9. What will our further education sector be like in 30 years?

Colleges need to be resilient anchor institutions; real community resources, in which people don’t just go for a year or two but keep going back. If people are going to work for over 50 years, they will need to continually think about retraining and updating their skills.

A college should be a community hub you attend and become an alumnus of the college, so the next time you’re considering a career change, you go back, get some advice and brush up on your skills.
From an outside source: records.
(** X26.  Importing a backup whose scope is "users" leaves the orders and
    their meta table as the [initAPIDB] the import starts with left them
    (its sweep may have rewritten orders that were due), and one whose
    scope is "orders" leaves the users and theirs as that [initAPIDB]
    left them, whatever the file holds and however the import ends.  The
    users are then those of before the call, and so is a users meta
    table that held a record. *)
Theorem scoped_import_leaves_other_tables now rawBackup backup w w0 r w1 :
  initAPIDB P now w = (Ok tt, w0) →
  parseBackupPayload H rawBackup = Ok backup →
  importDatabaseBackup P H now rawBackup w = (r, w1) →
  (normalizeBackupScope (oget "scope" backup) = "users" →
     orders (db w1) = orders (db w0) ∧ ordersMeta (db w1) = ordersMeta (db w0)) ∧
  (normalizeBackupScope (oget "scope" backup) = "orders" →
     users (db w1) = users (db w0) ∧ usersMeta (db w1) = usersMeta (db w0) ∧
     users (db w1) = users (db w) ∧
     (usersMeta (db w) ≠ ∅ → usersMeta (db w1) = usersMeta (db w))).
Proof.
  intros Hinit Hparse. unfold importDatabaseBackup.
  rewrite (init_then _ _ _ _ _ Hinit). rewrite Hparse.
  unfold bind at 1, lift at 1. cbv beta iota zeta.
  intros Hrun. split; intros Hscope; rewrite Hscope in Hrun.
  - change (String.eqb "users" "users") with true in Hrun.
    change (String.eqb "users" "orders") with false in Hrun.
    cbn [negb andb] in Hrun. revert Hrun.
    match goal with |- ?m w0 = _ → _ => assert (keeps same_orders m) as HK end.
    { frame. }
    intros Hrun. by apply HK in Hrun.
  - change (String.eqb "orders" "users") with false in Hrun.
    change (String.eqb "orders" "orders") with true in Hrun.
    cbn [negb andb] in Hrun. revert Hrun.
    match goal with |- ?m w0 = _ → _ => assert (keeps same_users m) as HK end.
    { frame. }
    intros Hrun. apply HK in Hrun. destruct Hrun as [Hu1 Hum1].
    destruct (init_frame P _ _ _ _ Hinit) as (Hu & Hum & _).
    split_and!; [done | done | congruence |].
    intros Hne. rewrite Hum1. by apply Hum.
Qed.

End BackupImport.

(** ** Backups: the round trip *)
Section BackupRoundTrip.
Context (P : Platform) (H : Host).




End BackupRoundTrip.

(** ** The further properties at sample inputs *)

Ltac ok_run Hrun v :=
  match type of Hrun with
  | _ = (?r, ?w1) =>
      assert (∃ v, r = Ok v) as [v ->]
        by (change r with (r, w1).1; rewrite <- Hrun; eexists; by vm_compute)
  end.

Ltac wf_table := unfold table_wf; apply (bool_decide_unpack _); by vm_compute.

Lemma toInt_reads_leading_integer_witness : toInt (VStr " -42px") = Some (-42).
Proof.
  exact (toInt_reads_leading_integer [" "%char] ["4"%char; "2"%char] ["p"%char; "x"%char]
           true eq_refl ltac:(done) eq_refl ltac:(by vm_compute) eq_refl).
Defined.

Lemma updateUser_rejects_unknown_user_witness :
  updateUser demo_platform 1000 (VInt 5) (VObj ∅) (sample_world [])
  = (Throw (Error "El usuario especificado no existe."), sample_world []).
Proof.
  assert (initAPIDB demo_platform 1000 (sample_world []) = (Ok tt, sample_world []))
    as Hinit by by vm_compute.
  destruct (updateUser_rejects_unknown_user demo_platform 1000 (VInt 5) (VObj ∅) _ _ Hinit)
    as [_ Hmissing].
  apply (Hmissing 5); by vm_compute.
Defined.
For example, plumbers now have to start thinking about learning how to install heat pumps rather than gas boilers, and their local college should be the place they naturally go to for that training.

The government needs to respect colleges as much as they do schools and universities. We need three key education institutions, linked together in a community, which can help you from cradle to grave.

10. What one person do you think has made the most difference to FE this year?

It’s everybody’s teacher this year. Throughout the pandemic, all teachers have bent over backwards to support their students. They’ve tried so hard to minimise the impact of the pandemic, moving to online learning and then blended learning. They’ve literally risked their own health by going in when the virus is still alive and kicking; they’ve done it uncomplainingly because they absolutely are committed to supporting students. It’s incredibly impressive and the sooner we get the funding to pay people like that what they deserve, the better.